(** X18.  A template none of whose lines starts with "{{" is passed through:
    [user_data] returns the encoding of the text of the file, as it is (or
    raises when a character is not ASCII). *)
Theorem user_data_without_directive_encodes_template
  (dir file_name template : string) :
  open_read (dir ++ file_name)%string = Returns template ->
  Forall (fun line => startswith line "{{" = false) (readlines template) ->
  user_data DATACENTER isfile open_read b64encode dir file_name =
  if all_chars isascii template then Returns (b64encode template)
  else Raises UnicodeEncodeError.
Proof.
  intros Hopen Hlines. unfold user_data, server_yaml. rewrite Hopen.
  rewrite (@temp_braces_verbatim _ Hlines), readlines_join. reflexivity.
Qed.

(** X19.  The template is assembled line by line: the text assembled from a
    template that continues after the end of a line is the text assembled
    from the part up to there, followed by the text assembled from the rest;
    the first exception of the two is the exception of the whole. *)
Theorem server_yaml_line_by_line (a b : string) :
  endswith a (String newline EmptyString) = true ->
  server_yaml DATACENTER isfile open_read (a ++ b) =
  then_text (server_yaml DATACENTER isfile open_read a)
            (server_yaml DATACENTER isfile open_read b).
Proof.
  intros Hend. destruct (@endswith_app _ _ Hend) as [p ->].
  unfold server_yaml. rewrite readlines_app. apply temp_braces_app.
Qed.

(** X20.  A line that starts with "{{" is replaced as a whole by the text of
    the include file it names: white space around the name does not count,
    whatever follows the closing braces is dropped, the end of the line
    included; the file is taken from the includes of the datacenter when it
    is a file there, from /datacenters/includes/ otherwise, and when that
    file cannot be opened or read, the exception of the attempt is the
    exception of the call. *)
Theorem server_yaml_replaces_directive_line
  (w1 name w2 junk rest : string) :
  all_chars (fun c => isspace c && negb (Ascii.eqb c newline)) w1 = true ->
  all_chars (fun c => isspace c && negb (Ascii.eqb c newline)) w2 = true ->
  all_chars (fun c => negb (Ascii.eqb c "}") && negb (Ascii.eqb c newline))
            name = true ->
  lstrip name = name -> rstrip name = name ->
  all_chars (fun c => negb (Ascii.eqb c newline)) junk = true ->
  let path :=
    if isfile ("/datacenters/" ++ DATACENTER ++ "/includes/" ++ name)%string
    then ("/datacenters/" ++ DATACENTER ++ "/includes/" ++ name)%string
    else ("/datacenters/includes/" ++ name)%string in
  server_yaml DATACENTER isfile open_read
    ("{{" ++ w1 ++ name ++ w2 ++ "}}" ++ junk ++ String newline rest) =
  match open_read path with
  | Returns text =>
      then_text (Returns text) (server_yaml DATACENTER isfile open_read rest)
  | Raises e => Raises e
  end.
Proof.
  intros Hw1 Hw2 Hname Hl Hr Hjunk. cbv zeta.
  assert (Hsp : forall w,
            all_chars (fun c => isspace c && negb (Ascii.eqb c newline)) w
            = true ->
            all_chars isspace w = true /\
            all_chars (fun c => negb (Ascii.eqb c newline)) w = true /\
            all_chars (fun c => negb (Ascii.eqb c "}")) w = true).
  { intros w Hw. repeat split; revert Hw; apply all_chars_impl; intros c Hc;
      apply andb_true_iff in Hc; destruct Hc as [Hs Hn]; try assumption.
    destruct (Ascii.eqb_spec c "}") as [->|_]; [discriminate Hs | reflexivity]. }
  destruct (Hsp w1 Hw1) as [Hs1 [Hn1 Hb1]].
  destruct (Hsp w2 Hw2) as [Hs2 [Hn2 Hb2]].
  assert (Hnb : all_chars (fun c => negb (Ascii.eqb c "}")) name = true).
  { revert Hname. apply all_chars_impl. intros c Hc.
    now apply andb_true_iff in Hc. }
  assert (Hnn : all_chars (fun c => negb (Ascii.eqb c newline)) name = true).
  { revert Hname. apply all_chars_impl. intros c Hc.
    now apply andb_true_iff in Hc. }
  set (inner := (w1 ++ name ++ w2)%string).
  set (line := ("{{" ++ inner ++ "}}" ++ junk)%string).
  assert (Eline : ("{{" ++ w1 ++ name ++ w2 ++ "}}" ++ junk
                   ++ String newline rest)%string
                  = (line ++ String newline rest)%string).
  { unfold line, inner. cbn [append]. rewrite !append_assoc.
    cbn [append]. rewrite ?append_assoc. reflexivity. }
  rewrite Eline. unfold server_yaml.
  assert (Hline : all_chars (fun c => negb (Ascii.eqb c newline)) line = true).
  { unfold line, inner. cbn [append all_chars].
    rewrite !all_chars_app, Hn1, Hnn, Hn2. cbn [all_chars].
    now rewrite Hjunk. }
  rewrite (@readlines_line line rest Hline). cbn [temp_braces].
  assert (Hstart : startswith (line ++ String newline EmptyString) "{{" = true).
  { unfold startswith, line. cbn [append String.prefix].
    destruct (ascii_dec "{" "{"); [|contradiction].
    apply prefix_nil_l. }
  rewrite Hstart. cbv zeta.
  assert (Hfile : includes_file_of (line ++ String newline EmptyString)
                  = name).
  { unfold includes_file_of, line. cbn [append slice_from].
    rewrite append_assoc.
    change (String "}" (String "}" junk) ++ String newline EmptyString)%string
      with ("}}" ++ junk ++ String newline EmptyString)%string.
    rewrite (@before_found "}" "}" inner (junk ++ String newline "")).
    - unfold inner. now apply strip_padded.
    - unfold inner. now rewrite !all_chars_app, Hb1, Hnb, Hb2.
    - apply prefix_app. }
  rewrite Hfile. unfold includes_path. cbv zeta.
  rewrite !append_assoc.
  destruct (isfile _); cbn [negb]; rewrite ?append_assoc;
    (destruct (open_read _); [|reflexivity]);
    cbn [then_text]; reflexivity.
Qed.

Lemma all_chars_rstrip_ascii (s : string) :
  all_chars isascii s = true -> all_chars isascii (rstrip s) = true.
Proof.
  induction s as [|c s IH]; cbn [all_chars rstrip]; [reflexivity|].
  intros H. apply andb_true_iff in H. destruct H as [Hc Hs].
  specialize (IH Hs). destruct (rstrip s) as [|c' r].
  - destruct (isspace c); cbn [all_chars]; [reflexivity | now rewrite Hc].
  - cbn [all_chars] in *. now rewrite Hc, IH.
Qed.

(** X21.  White space at the end of the user name, of the password or of the
    contract number (the newline of a line read from a file, say) does not
    change the headers. *)
Theorem header_function_ignores_trailing_space
  (username password contract_nr w1 w2 w3 : string) :
  all_chars isspace w1 = true ->
  all_chars isspace w2 = true ->
  all_chars isspace w3 = true ->
  header_function b64encode (username ++ w1) (password ++ w2)
                  (contract_nr ++ w3) =
  header_function b64encode username password contract_nr.
Proof.
  intros H1 H2 H3. unfold header_function.
  now rewrite !rstrip_app_spaces.
Qed.

End HelperFacts.

Lemma user_data_without_directive_witness :
  user_data "fra" files_isfile files_open_read tagged
            "/datacenters/fra/cloud-configs/" "plain.yaml" =
  Returns (tagged ("#cloud-config" ++ String newline
                   (" {{ users.yaml }}" ++ String newline EmptyString))).
Proof.
  apply (@user_data_without_directive_encodes_template
           "fra" files_isfile files_open_read tagged
           "/datacenters/fra/cloud-configs/" "plain.yaml"
           ("#cloud-config" ++ String newline
            (" {{ users.yaml }}" ++ String newline EmptyString))).
  - reflexivity.
  - vm_compute. repeat constructor.
Defined.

#####

Starting with the line with "- unfold inner. now apply strip_padded." above and going on through the line with "now rewrite !rstrip_app_spaces.", transcribe every line exactly, both ends included, and add nothing.

[Exercise result]:
    - unfold inner. now apply strip_padded.
    - unfold inner. now rewrite !all_chars_app, Hb1, Hnb, Hb2.
    - apply prefix_app. }
  rewrite Hfile. unfold includes_path. cbv zeta.
  rewrite !append_assoc.
  destruct (isfile _); cbn [negb]; rewrite ?append_assoc;
    (destruct (open_read _); [|reflexivity]);
    cbn [then_text]; reflexivity.
Qed.

Lemma all_chars_rstrip_ascii (s : string) :
  all_chars isascii s = true -> all_chars isascii (rstrip s) = true.
Proof.
  induction s as [|c s IH]; cbn [all_chars rstrip]; [reflexivity|].
  intros H. apply andb_true_iff in H. destruct H as [Hc Hs].
  specialize (IH Hs). destruct (rstrip s) as [|c' r].
  - destruct (isspace c); cbn [all_chars]; [reflexivity | now rewrite Hc].
  - cbn [all_chars] in *. now rewrite Hc, IH.
Qed.

(** X21.  White space at the end of the user name, of the password or of the
    contract number (the newline of a line read from a file, say) does not
    change the headers. *)
Theorem header_function_ignores_trailing_space
  (username password contract_nr w1 w2 w3 : string) :
  all_chars isspace w1 = true ->
  all_chars isspace w2 = true ->
  all_chars isspace w3 = true ->
  header_function b64encode (username ++ w1) (password ++ w2)
                  (contract_nr ++ w3) =
  header_function b64encode username password contract_nr.
Proof.
  intros H1 H2 H3. unfold header_function.
  now rewrite !rstrip_app_spaces.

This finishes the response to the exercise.